TASK PROMPT: Identify all lines below that hold "rewrite" and collect them.

EXERCISE INPUTS:
Definition without_peer (p : nat) (q : list nat) : list nat := List.filter (fun x => negb (x =? p)%nat) q.

Definition ul_on_lost_peer (p : nat) (u : uploads) (m : gmap nat peer) : option (uploads * gmap nat peer) :=
  _ ← ensure (0 <? m_npeers u)%nat;
  let u := with_peerq (without_peer p (m_peerq u)) (m_npeers u - 1) u in
  P ← m !! p;
  m ← (if interested P && negb (flag P PF_I_CHOKE) then choke u m else Some m);
  Some (u, m).

(** [ps] are the peers of the torrent. *)
Definition ul_on_lost_torrent (ps : list nat) (u : uploads) (m : gmap nat peer) : option (uploads * gmap nat peer) :=
  let u := foldl (fun u p => with_peerq (without_peer p (m_peerq u)) (m_npeers u - 1) u) u ps in
  m ← choke u m;
  Some (u, m).

Definition ul_on_interest (p : nat) (u : uploads) (m : gmap nat peer) : option (gmap nat peer) :=
  P ← m !! p;
  if negb (flag P PF_I_CHOKE) then choke u m else Some m.
Definition ul_on_uninterest (p : nat) (u : uploads) (m : gmap nat peer) : option (gmap nat peer) :=
  P ← m !! p;
  if negb (flag P PF_I_CHOKE) then choke u m else Some m.

(** From [peer.c]; the clock is left out. *)
Definition peer_on_interest (p : nat) (u : uploads) (m : gmap nat peer) : option (gmap nat peer) :=
  P ← m !! p;
  if interested P then Some m else ul_on_interest p u (<[p := set_flag PF_P_WANT P]> m).
Definition peer_on_uninterest (p : nat) (u : uploads) (m : gmap nat peer) : option (gmap nat peer) :=
  P ← m !! p;
  if negb (interested P) then Some m else ul_on_uninterest p u (<[p := clear_flag PF_P_WANT P]> m).

Definition ul_set_max_uploads (net_max_uploads net_bw_limit_out : Z) (u : uploads) : uploads :=
  let max :=
    if net_max_uploads >=? -1 then net_max_uploads
    else if net_bw_limit_out =? 0 then 8
    else if net_bw_limit_out <? 10 * 2 ^ 10 then 2
    else if net_bw_limit_out <? 20 * 2 ^ 10 then 3
    else if net_bw_limit_out <? 40 * 2 ^ 10 then 4
    else 5 + net_bw_limit_out / (100 * 2 ^ 10) in
  Uploads (m_peerq u) (m_npeers u) max (cb_count u).
End Upload.

(** ** One peer *)

(** [P] has become [P'] by choking it ([b]) or unchoking it, where it was not already. *)
Record turned (b : bool) (P P' : peer) : Prop := Turned {
  tu_choke : flag P' PF_I_CHOKE = b;
  tu_flags : forall f, f <> PF_I_CHOKE -> flag P' f = flag P f;
  tu_npieces : npieces P' = npieces P;
  tu_queue : queue_ok P';
  tu_how : if Bool.eqb (flag P PF_I_CHOKE) b then P' = P
           else (if b then peer_choke P else peer_unchoke P) = Some P'
}.

Lemma turned_same P : queue_ok P -> turned (flag P PF_I_CHOKE) P P.
Proof. intros HP. split; try done. by rewrite Bool.eqb_reflx. Qed.
(** No peer that waits for a slot is passed over: on each third tick of the timer the
    first of the queue that is interested and choked is moved to the head, with those
    before it to the end, and unchoked, unless it has everything. *)
Theorem optimist_turn info u m l1 p l2 P :
  ul_reachable u m -> 0 < m_max_uploads u -> Z.rem (cb_count u + 1) 3 = 0 ->
  m_peerq u = l1 ++ p :: l2 -> (forall q, q ∈ l1 -> on waiting m q = false) ->
  m !! p = Some P -> waiting P = true -> peer_full (sw_npieces (info p)) P = false ->
  exists u' m', choke_cb qsort info u m = Some (u', m') /\ m_peerq u' = p :: l2 ++ l1 /\ granted m' p = true.
Proof.
  intros Hr Hm Hc Hq Hno E Hw Hfull. destruct (ul_reachable_ok u m Hr) as [Hs _]. unfold choke_cb. cbn [cb_count]. rewrite Hc. cbn [Z.eqb].
  set (u1 := Uploads _ _ _ (cb_count u + 1)). assert (queue_shape u1 m) as Hs1 by (by destruct Hs).
  destruct (shuffle_ok u1 m Hs1) as (u2 & E2 & (q3 & q4 & Eq & Eq' & H3 & H4) & _ & Emax & Hs2). rewrite E2. cbn [mbind option_bind].
  assert (on waiting m p = true) as Hp by (unfold on; by rewrite E).
  assert (m_peerq u2 = p :: l2 ++ l1) as Eu.
  { change (m_peerq u1) with (m_peerq u) in Eq. rewrite Hq in Eq. rewrite Eq'.
    assert (q3 = l1 /\ q4 = p :: l2) as [-> ->]; [|done]. clear -Eq H3 H4 Hno Hp. revert q3 Eq H3. induction l1 as [|x l1 IH]; intros [|y q3] Eq H3; cbn in Eq.
    - by rewrite <- Eq.
    - injection Eq as <- _. rewrite H3 in Hp; [done|constructor].
    - destruct H4 as [(z & q5 & -> & Hz)| ->]; [|done]. injection Eq as <- _. rewrite Hno in Hz; [done|constructor].
    - injection Eq as <- Eq. destruct (IH ltac:(intros q Hq; apply Hno; by constructor) q3 Eq) as [-> ->]; [|done].
      intros q Hq. apply H3. by constructor. }
  destruct (choke_ok info u2 m Hs2) as (m' & -> & _ & _ & _ & Hf). exists u2, m'. split; [done|]. split; [done|].
  apply (fa_head _ _ _ _ _ (Hf ltac:(rewrite Emax; exact Hm)) p (l2 ++ l1) P Eu E Hfull).
Qed.
End Slots.

(** ** A sample: two peers and one slot; the second has it when both want it. *)

Definition sort_pairs (cmp : nat * nat -> nat * nat -> Z) (l : list (nat * nat)) : list (nat * nat) :=
  @merge_sort _ (fun x y => cmp x y <= 0) (fun x y => Z_le_dec (cmp x y) 0) l.

Lemma sort_pairs_sorts : qsort_sorts sort_pairs.
Proof.
  intros cmp l Htr Htot. split; [apply merge_sort_Permutation|].
  assert (Transitive (fun x y => cmp x y <= 0)) by (intros x y z; apply Htr).
  assert (Total (fun x y => cmp x y <= 0)) by (intros x y; apply Htot).
  by apply StronglySorted_merge_sort.
Qed.

Definition sample_info (p : nat) : swarm := Swarm 2 false 0 (Z.of_nat p).
Definition sample_step (s : uploads * gmap nat peer) (e : ul_event) : uploads * gmap nat peer :=
  default s (ul_handle sort_pairs 32767 sample_info e s.1 s.2).
Definition sample_run (l : list ul_event) : uploads * gmap nat peer := foldl sample_step (Uploads [] 0 1 0, ∅) l.
Definition sample_arrivals : list ul_event := [UNew 1 peer_create 0; UNew 2 peer_create 0; UInterest 1; UInterest 2; UTick; UTick].

Lemma sample_reach l e : ul_reachable sort_pairs 32767 (sample_run l).1 (sample_run l).2 -> ul_legal 32767 (sample_run l).1 (sample_run l).2 e ->
  ul_reachable sort_pairs 32767 (sample_run (l ++ [e])).1 (sample_run (l ++ [e])).2.
Proof.
  intros Hr Hl. destruct (ul_reachable_ok sort_pairs 32767 sort_pairs_sorts ltac:(lia) _ _ Hr) as [H1 H2].
  destruct (ul_handle_ok sort_pairs 32767 sort_pairs_sorts ltac:(lia) sample_info _ _ e H1 H2 Hl) as (u' & m' & E & _).
  unfold sample_run in *. rewrite foldl_app. cbn [foldl]. unfold sample_step at 1 3. rewrite E. cbn [default]. by eapply ul_step.
Qed.

Lemma sample_new_ok : queue_ok peer_create.
Proof. split; cbn; [by left|done|done|constructor]. Qed.

Lemma sample_arrived : ul_reachable sort_pairs 32767 (sample_run sample_arrivals).1 (sample_run sample_arrivals).2.
Proof.
  apply (sample_reach [_; _; _; _; _]); [|done]. apply (sample_reach [_; _; _; _]); [|done].
  apply (sample_reach [_; _; _]); [|by apply (bool_decide_unpack (2%nat ∈ m_peerq _)); vm_compute].
  apply (sample_reach [_; _]); [|by apply (bool_decide_unpack (1%nat ∈ m_peerq _)); vm_compute].
  apply (sample_reach [_]); [|split; [by apply (bool_decide_unpack (2%nat ∉ m_peerq _)); vm_compute|split; [apply sample_new_ok|lia]]].
  apply (sample_reach []); [apply ul_start|split; [by apply (bool_decide_unpack (1%nat ∉ m_peerq _)); vm_compute|split; [apply sample_new_ok|lia]]].
Qed.

Lemma choke_do_correct_witness : let s := sample_run sample_arrivals in
  exists m', choke_do sort_pairs sample_info 1 2 [2; 1]%nat s.2 = Some m' /\ tally (uploads_to m') [2; 1]%nat <= 1.
Proof.
  destruct (choke_do_correct sort_pairs sort_pairs_sorts sample_info 1 [2; 1]%nat (sample_run sample_arrivals).2) as (m' & E & _ & _ & H).
  - by apply (bool_decide_unpack _); vm_compute.
  - assert (m_peerq (sample_run sample_arrivals).1 = [2; 1]%nat) as <- by by vm_compute.
    apply (ul_reachable_ok sort_pairs 32767 sort_pairs_sorts ltac:(lia) _ _ sample_arrived).
  - exists m'. split; [exact E|]. apply (H ltac:(lia)).
Defined.
(* ===== verification/BtStream.v ===== *)
(** The byte stream of a BitTorrent peer: the messages as [libbt/btpd/net_buf.c] writes
    them and the state machine of [net.c] that reads them, [net_read], [net_state] and
    [net_dispatch_msg].

    What the messages do is behind the class [PeerOps]: the calls that [net.c] makes of
    the rest of the daemon, whose state is [W].  Bytes are [Z]s.  [recv] is an argument:
    [data] are the bytes of one call. *)
From S2P Require Import Prelude Bitfield BtPeer BtNet.
Local Open Scope Z_scope.

Definition MSG_CHOKE : Z := 0.
Definition MSG_UNCHOKE : Z := 1.
Definition MSG_INTEREST : Z := 2.
Definition MSG_UNINTEREST : Z := 3.
Definition MSG_HAVE : Z := 4.
Definition MSG_BITFIELD : Z := 5.
Definition MSG_REQUEST : Z := 6.
Definition MSG_PIECE : Z := 7.
Definition MSG_CANCEL : Z := 8.

Definition enc_be32 (num : Z) : list Z :=
  [Z.land (Z.shiftr num 24) 0xff; Z.land (Z.shiftr num 16) 0xff; Z.land (Z.shiftr num 8) 0xff; Z.land num 0xff].

Definition dec_be32 (buf : list Z) (off : nat) : option Z :=
  p0 ← aread buf off; p1 ← aread buf (off + 1); p2 ← aread buf (off + 2); p3 ← aread buf (off + 3);
  Some (u32 (Z.lor (Z.lor (Z.lor (Z.shiftl p0 24) (Z.shiftl p1 16)) (Z.shiftl p2 8)) p3)).

Inductive input_state := SHAKE_PSTR | SHAKE_INFO | SHAKE_ID | BTP_MSGSIZE | BTP_MSGHEAD | BTP_PIECEMETA | BTP_MSGBODY.
#[export] Instance input_state_eq_dec : EqDecision input_state.
Proof. solve_decision. Defined.

(** [p->in] without the buffer. *)
Record input := Input { msg_len : Z; msg_num : Z; pc_index : Z; pc_begin : Z; in_state : input_state; st_bytes : nat }.

(** A peer's input: the buffer with its offset, and the bytes of pieces received, of the
    torrent and of the peer. *)
Record stream := Stream { s_in : input; in_buf : option (list Z); in_off : nat; downloaded : Z; count_dwn : Z }.

(** What [net.c] asks of the daemon about a peer and its torrent, and what it has it do.
    [op_piece] gets the bytes of the message after its header. *)
Class PeerOps (W T : Type) := {
  op_incoming : W -> bool;
  op_torrent_by_hash : list Z -> W -> option T;
  op_net_active : T -> W -> bool;
  op_adopt : T -> W -> option W;
  op_hash : W -> list Z;
  op_has_peer : list Z -> W -> bool;
  op_peer_id : W -> list Z;
  op_shake : list Z -> W -> option W;
  op_npieces : W -> nat;
  op_piece_size : W -> nat -> Z;
  op_got : W -> Z;
  op_serves : W -> bool;
  op_has_piece : W -> nat -> option bool;
  op_keepalive : W -> option W;
  op_choke : W -> option W;
  op_unchoke : W -> option W;
  op_interest : W -> option W;
  op_uninterest : W -> option W;
  op_have : Z -> W -> option W;
  op_bitfield : list Z -> W -> option W;
  op_request : Z -> Z -> Z -> W -> option W;
  op_cancel : Z -> Z -> Z -> W -> option W;
  op_piece : Z -> Z -> Z -> list Z -> W -> option W;
  op_kill : W -> option W
}.

Definition pstr : list Z := [19; 66; 105; 116; 84; 111; 114; 114; 101; 110; 116; 32; 112; 114; 111; 116; 111; 99; 111; 108].

Definition peer_set_in_state (state : input_state) (size : nat) (s : input) : input :=
  Input (msg_len s) (msg_num s) (pc_index s) (pc_begin s) state size.

Definition GRBUFLEN : nat := Z.to_nat (2 ^ 15).

(** What a [recv] on an open connection brings. *)
Definition received (data : list Z) : Prop := (0 < length data <= GRBUFLEN)%nat.
#[export] Instance received_dec data : Decision (received data).
Proof. unfold received. apply _. Defined.

Section Reader.
Context {W T : Type} `{Ops : PeerOps W T}.

Definition net_mh_ok (s : input) (w : W) : bool :=
  let mlen := msg_len s in
  let n := msg_num s in
  if (n =? MSG_CHOKE) || (n =? MSG_UNCHOKE) || (n =? MSG_INTEREST) || (n =? MSG_UNINTEREST) then mlen =? 1
  else if n =? MSG_HAVE then mlen =? 5
  else if n =? MSG_BITFIELD then mlen =? Z.of_nat (field_bytes (op_npieces w)) + 1
  else if (n =? MSG_REQUEST) || (n =? MSG_CANCEL) then mlen =? 13
  else if n =? MSG_PIECE then mlen <=? PIECE_BLOCKLEN + 9
  else false.

(** The test of a request, as the code has it. *)
Definition bad_request (index begin length : Z) (w : W) : option bool :=
  if length >? PIECE_BLOCKLEN then Some true
  else if index >=? Z.of_nat (op_npieces w) then Some true
  else
    h ← op_has_piece w (Z.to_nat index);
    if negb h then Some true else Some (u32 (begin + length) >? op_piece_size w (Z.to_nat index)).

(** [true] is the result that ends the peer. *)
Definition net_dispatch_msg (s : input) (buf : list Z) (w : W) : option (bool * W) :=
  let n := msg_num s in
  let go (o : option W) := w ← o; Some (false, w) in
  if n =? MSG_CHOKE then go (op_choke w)
  else if n =? MSG_UNCHOKE then go (op_unchoke w)
  else if n =? MSG_INTEREST then go (op_interest w)
  else if n =? MSG_UNINTEREST then go (op_uninterest w)
  else if n =? MSG_HAVE then index ← dec_be32 buf 0; go (op_have index w)
  else if n =? MSG_BITFIELD then if op_got w =? 0 then go (op_bitfield buf w) else Some (true, w)
  else if n =? MSG_REQUEST then
    if op_serves w then
      index ← dec_be32 buf 0; begin ← dec_be32 buf 4; length ← dec_be32 buf 8;
      bad ← bad_request index begin length w;
      if bad : bool then Some (true, w) else go (op_request index begin length w)
    else Some (false, w)
  else if n =? MSG_CANCEL then
    index ← dec_be32 buf 0; begin ← dec_be32 buf 4; length ← dec_be32 buf 8;
    go (op_cancel index begin length w)
  else if n =? MSG_PIECE then go (op_piece (pc_index s) (pc_begin s) (u32 (msg_len s - 9)) buf w)
  else None.

(** The peer goes on, or it is killed. *)
Inductive outcome (A : Type) := Alive (a : A) (w : W) | Killed (w : W).
Arguments Alive {A}.
Arguments Killed {A}.

Definition kill {A} (w : W) : option (outcome A) := w ← op_kill w; Some (Killed w).

(** [buf] are the [st_bytes] bytes that the state waits for. *)
Definition net_state (s : input) (buf : list Z) (w : W) : option (outcome input) :=
  match in_state s with
  | SHAKE_PSTR =>
      b ← mread buf 0 20;
      if bool_decide (b = pstr) then Some (Alive (peer_set_in_state SHAKE_INFO 20 s) w) else kill w
  | SHAKE_INFO =>
      b ← mread buf 0 20;
      if op_incoming w then
        match op_torrent_by_hash b w with
        | Some t => if op_net_active t w then w ← op_adopt t w; Some (Alive (peer_set_in_state SHAKE_ID 20 s) w) else kill w
        | None => kill w
        end
      else if bool_decide (b = op_hash w) then Some (Alive (peer_set_in_state SHAKE_ID 20 s) w) else kill w
  | SHAKE_ID =>
      b ← mread buf 0 20;
      if op_has_peer b w || bool_decide (b = op_peer_id w) then kill w
      else w ← op_shake b w; Some (Alive (peer_set_in_state BTP_MSGSIZE 4 s) w)
  | BTP_MSGSIZE =>
      len ← dec_be32 buf 0;
      let s := Input len (msg_num s) (pc_index s) (pc_begin s) (in_state s) (st_bytes s) in
      if len =? 0 then w ← op_keepalive w; Some (Alive s w) else Some (Alive (peer_set_in_state BTP_MSGHEAD 1 s) w)
  | BTP_MSGHEAD =>
      n ← aread buf 0;
      let s := Input (msg_len s) n (pc_index s) (pc_begin s) (in_state s) (st_bytes s) in
      if negb (net_mh_ok s w) then kill w
      else if msg_len s =? 1 then
        '(bad, w) ← net_dispatch_msg s buf w;
        if bad : bool then kill w else Some (Alive (peer_set_in_state BTP_MSGSIZE 4 s) w)
      else if n =? MSG_PIECE then Some (Alive (peer_set_in_state BTP_PIECEMETA 8 s) w)
      else Some (Alive (peer_set_in_state BTP_MSGBODY (Z.to_nat (u32 (msg_len s - 1))) s) w)
  | BTP_PIECEMETA =>
      index ← dec_be32 buf 0; begin ← dec_be32 buf 4;
      let s := Input (msg_len s) (msg_num s) index begin (in_state s) (st_bytes s) in
      Some (Alive (peer_set_in_state BTP_MSGBODY (Z.to_nat (u32 (msg_len s - 9))) s) w)
  | BTP_MSGBODY =>
      '(bad, w) ← net_dispatch_msg s buf w;
      if bad : bool then kill w else Some (Alive (peer_set_in_state BTP_MSGSIZE 4 s) w)
  end.

(** The bytes of a piece are counted as they come. *)
Definition in_piece (s : input) : bool := bool_decide (in_state s = BTP_MSGBODY) && (msg_num s =? MSG_PIECE).
Definition net_progress (length : nat) (s : stream) : stream :=
  if in_piece (s_in s) then
    Stream (s_in s) (in_buf s) (in_off s) (u64 (downloaded s + Z.of_nat length)) (u32 (count_dwn s + Z.of_nat length))
  else s.

Definition with_in (i : input) (s : stream) : stream := Stream i (in_buf s) (in_off s) (downloaded s) (count_dwn s).
Definition with_buf (b : option (list Z)) (off : nat) (s : stream) : stream := Stream (s_in s) b off (downloaded s) (count_dwn s).

(** [net_state] on the peer. *)
Definition step_state (s : stream) (buf : list Z) (w : W) : option (outcome stream) :=
  o ← net_state (s_in s) buf w;
  Some (match o with Alive i w => Alive (with_in i s) w | Killed w => Killed w end).

(** The loop over the bytes on the stack. *)
Definition read_turn (x : stream * W * list Z) : option (stream * W * list Z + outcome (stream * list Z)) :=
  let '(s, w, rem) := x in
  let consumed := st_bytes (s_in s) in
  if (consumed <=? length rem)%nat then
    o ← step_state (net_progress consumed s) (take consumed rem) w;
    Some (match o with Alive s w => inl (s, w, drop consumed rem) | Killed w => inr (Killed w) end)
  else Some (inr (Alive (s, rem) w)).

Definition read_rest (s : stream) (w : W) (rem : list Z) : option (outcome stream) :=
  o ← cloop (2 * length rem + 2) read_turn (s, w, rem);
  match o with
  | Killed w => Some (Killed w)
  | Alive (s, rem) w =>
      if (0 <? length rem)%nat then
        let s := net_progress (length rem) s in
        b ← mwrite (replicate (st_bytes (s_in s)) 0) 0 rem;
        Some (Alive (with_buf (Some b) (length rem) s) w)
      else Some (Alive s w)
  end.

(** [data] are the bytes that came: those the buffer lacks first, the others on the
    stack.  None come when the other end has closed the connection. *)
Definition net_read (s : stream) (w : W) (data : list Z) : option (outcome stream) :=
  if (length data =? 0)%nat then kill w else
  match in_buf s with
  | None => _ ← ensure (length data <=? GRBUFLEN)%nat; read_rest s w data
  | Some b =>
      let rest := (st_bytes (s_in s) - in_off s)%nat in
      _ ← ensure (length data <=? rest + GRBUFLEN)%nat;
      b ← mwrite b (in_off s) (take rest data);
      if (length data <? rest)%nat then Some (Alive (net_progress (length data) (with_buf (Some b) (in_off s + length data) s)) w)
      else
        o ← step_state (net_progress rest (with_buf (Some b) (in_off s) s)) b w;
        match o with
        | Killed w => Some (Killed w)
        | Alive s w => read_rest (with_buf None 0 s) w (drop rest data)
        end
  end.

(** One [net_read] after the other, until the peer is killed. *)
Fixpoint net_reads (s : stream) (w : W) (chunks : list (list Z)) : option (outcome stream) :=
  match chunks with
  | [] => Some (Alive s w)
  | data :: chunks =>
      o ← net_read s w data;
      match o with Alive s w => net_reads s w chunks | Killed w => Some (Killed w) end
  end.
End Reader.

OUTPUT FOR THIS EXERCISE:
Proof. intros HP. split; try done. by rewrite Bool.eqb_reflx. Qed.
  intros Hr Hm Hc Hq Hno E Hw Hfull. destruct (ul_reachable_ok u m Hr) as [Hs _]. unfold choke_cb. cbn [cb_count]. rewrite Hc. cbn [Z.eqb].
  destruct (shuffle_ok u1 m Hs1) as (u2 & E2 & (q3 & q4 & Eq & Eq' & H3 & H4) & _ & Emax & Hs2). rewrite E2. cbn [mbind option_bind].
  assert (on waiting m p = true) as Hp by (unfold on; by rewrite E).
  { change (m_peerq u1) with (m_peerq u) in Eq. rewrite Hq in Eq. rewrite Eq'.
    - by rewrite <- Eq.
    - injection Eq as <- _. rewrite H3 in Hp; [done|constructor].
    - destruct H4 as [(z & q5 & -> & Hz)| ->]; [|done]. injection Eq as <- _. rewrite Hno in Hz; [done|constructor].
  apply (fa_head _ _ _ _ _ (Hf ltac:(rewrite Emax; exact Hm)) p (l2 ++ l1) P Eu E Hfull).
  unfold sample_run in *. rewrite foldl_app. cbn [foldl]. unfold sample_step at 1 3. rewrite E. cbn [default]. by eapply ul_step.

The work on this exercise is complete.